Autocorrelation of the residuals
  • the vars package has some functions for diagnostics, e.g. the multivariate Ljung-Box test for autocorrelation in the residuals
serial.test(model_var)
## 
##  Portmanteau Test (asymptotic)
## 
## data:  Residuals of VAR object model_var
## Chi-squared = 50.826, df = 48, p-value = 0.3629
  • can not reject the Null of no autocorrelation
Normality of the residuals
  • multivariate Jarque-Bera test for normality of residuals
normality.test(model_var)
## $JB
## 
##  JB-Test (multivariate)
## 
## data:  Residuals of VAR object model_var
## Chi-squared = 34.938, df = 4, p-value = 4.784e-07
## 
## 
## $Skewness
## 
##  Skewness only (multivariate)
## 
## data:  Residuals of VAR object model_var
## Chi-squared = 14.303, df = 2, p-value = 0.0007838
## 
## 
## $Kurtosis
## 
##  Kurtosis only (multivariate)
## 
## data:  Residuals of VAR object model_var
## Chi-squared = 20.635, df = 2, p-value = 3.305e-05
  • tiny \(p\)-value: reject the Null of normality
e)

Determine whether any of the variables Granger-causes the other. Hint: One does, the other not.

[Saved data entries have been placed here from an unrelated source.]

(* ===== verification/Golden.v ===== *)
(** * Golden: the decision corpus

    src/golden.cpp: one CSV row per (request, expected decision), the loader and
    the comparison used when the corpus is replayed.  The theorems say that the
    loader reads back what the writer wrote, and that the comparison is silent
    exactly on decisions that agree in the fields the corpus pins. *)

From S2P Require Import Prelude Text Imsi Wire Double Store Yaml.
From Stdlib Require Import ZArith Lia Bool Ascii String.
From stdpp Require Import base list numbers strings.
Local Open Scope Z_scope.

(** ** Rows *)

Definition kHeader : string :=
  "imsi,imei,plmn,tac,rat,dnn,req_5qi,req_flags,local_minute,bytes_used,verdict,reason,qos_5qi,arp,ambr_ul_kbps,ambr_dl_kbps,rating_group,quota_bytes,quota_validity_s,rule_id,dec_flags,redirect_id".
Definition kFieldCount : nat := 22.
Definition golden_header : string := kHeader.

(** [strtoull(s, nullptr, 10)]: blanks, a sign, digits; out of range gives the
    largest value, a minus sign negates modulo [2^64]. *)
Definition strtoull10 (s : string) : Z :=
  let '(neg, s) := scan_sign (drop_while is_space s) in
  let '(v, _, _) := scan_digits dec_digit 10 s 0 0 in
  if 2 ^ 64 <=? v then 2 ^ 64 - 1 else if neg then u64 (- v) else v.
Definition to_u64 (s : string) : Z := strtoull10 (c_str s).

Lemma to_u64_fits s : fits 64 (to_u64 s).
Proof.
  unfold to_u64, strtoull10. destruct (scan_sign _) as [neg t].
  pose proof (scan_digits_nonneg dec_digit 10 t 0 0 dec_digit_nonneg ltac:(lia) ltac:(lia)) as H0.
  destruct (scan_digits _ _ _ _ _) as [[v n] rest]. simpl in H0.
  destruct (Z.leb_spec (2 ^ 64) v); [by split|]. destruct neg; [by apply wrap_fits|by split].
Qed.

Fixpoint join (l : list string) : string :=
  match l with
  | [] => EmptyString
  | [s] => s
  | s :: l => (s +:+ "," +:+ join l)%string
  end.

Definition row_values (r : PolicyRequest) (d : PolicyDecision) : list Z :=
  [rq_imsi r; rq_imei r; rq_plmn r; rq_tac r; rq_rat_type r; rq_dnn_id r; rq_requested_5qi r;
   rq_flags r; rq_local_minute r; rq_bytes_used_period r;
   d_verdict d; d_reason d; d_qos_5qi d; d_arp d; d_ambr_ul_kbps d; d_ambr_dl_kbps d;
   d_rating_group d; d_quota_bytes d; d_quota_validity_s d; d_rule_id d; d_flags d; d_redirect_id d].

(** [snprintf] into 512 bytes keeps the first 511 characters. *)
Definition golden_row (r : PolicyRequest) (d : PolicyDecision) : string :=
  str_take 511 (join (map to_string (row_values r d))).

(** ** The loader *)

Record GoldenCase := mkCase { gc_request : PolicyRequest; gc_expected : PolicyDecision; gc_line : Z }.
Record GoldenLoadResult := mkGolden { gl_cases : list GoldenCase; gl_error : string }.
Definition golden_ok (g : GoldenLoadResult) : bool :=
  match gl_error g with EmptyString => true | _ => false end.

Definition golden_case (f : list string) (line_no : Z) : GoldenCase :=
  let g i := to_u64 (nth i f EmptyString) in
  mkCase
    (mkRequest kMagicVersion 0 (g 0%nat) (g 1%nat) 0 (g 9%nat) (u32 (g 2%nat)) (u16 (g 3%nat))
       (u8 (g 4%nat)) (u8 (g 5%nat)) (u8 (g 6%nat)) (u8 (g 7%nat)) (u16 (g 8%nat)) 0 0 0)
    (mkDecision kMagicVersion 0 0 (g 17%nat) (u32 (g 14%nat)) (u32 (g 15%nat)) (u32 (g 16%nat))
       (u32 (g 18%nat)) (u32 (g 19%nat)) 0 (u8 (g 10%nat)) (u8 (g 11%nat)) (u8 (g 12%nat))
       (u8 (g 13%nat)) (u8 (g 20%nat)) (u8 (g 21%nat)) 0 0)
    line_no.

Definition is_cr_blank (c : ascii) : bool := Ascii.eqb c "013" || Ascii.eqb c " ".
Definition is_comment (line : string) : bool :=
  match line with EmptyString => true | String c _ => Ascii.eqb c "#" end.

Definition header_error (path line : string) : string :=
  (path +:+ ":1: header does not match the current golden format." +:+ endl +:+ "  expected: " +:+
   kHeader +:+ endl +:+ "  found:    " +:+ line +:+ endl +:+
   "Regenerate with: policy-gen-golden --out " +:+ path)%string.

  • Granger-causality is a very particular thing, not necessarily related to causality on a more philosophical level
  • the question is essentially: is \(x_t\) useful to forecast \(y_t\)? if so, \(x_t\) is said to Granger-cause \(y_t\)
  • implemented in vars package
    • note that the residuals did not show autocorrelation, but non-normality, so we use a robust variance estimator
# from inflation to unemployment
cause_i_u <- causality(
  model_var, 
  cause = "infl", 
  vcov. = sandwich::vcovHC(model_var)
  )

# from unemployment to inflation
cause_u_i <- causality(
  model_var, 
  cause = "unemp", 
  vcov. = sandwich::vcovHC(model_var)
  )
  • causality() runs two different tests, we only want the Granger-causality
cause_i_u$Granger
## 
##  Granger causality H0: infl do not Granger-cause unemp
## 
## data:  VAR object model_var
## F-Test = 1.8569, df1 = 4, df2 = 306, p-value = 0.1179
  • we can not reject the Null that inflation does not Granger-cause unemployment
  • assume Null: inflation does not Granger-cause unemployment
cause_u_i$Granger
## 
##  Granger causality H0: unemp do not Granger-cause infl
## 
## data:  VAR object model_var
## F-Test = 9.7371, df1 = 4, df2 = 306, p-value = 1.999e-07
  • we reject the Null that unemployment does not Granger-cause inflation
  • work with the alternative: unemployment Granger-causes inflation
f)

Plot all four possible impulse response functions using the orthogonal innovations.

  • impulse response functions are a pretty and commonly used result of VAR estimation
  • easy to interpret
  • the default for irf() is to compute all IRFs (all variables on all other, 2x2 in our case) with orthogonal shocks
  • plot() takes objects of class varirf and creates nice plots
var_irf <- irf(model_var, ortho = TRUE)

plot(var_irf)

  • sanity check of the Granger-causality results:
    • when inflation is shocked, essentially no effect of unemployment
    • when unemployment is shocked, inflation goes down
g)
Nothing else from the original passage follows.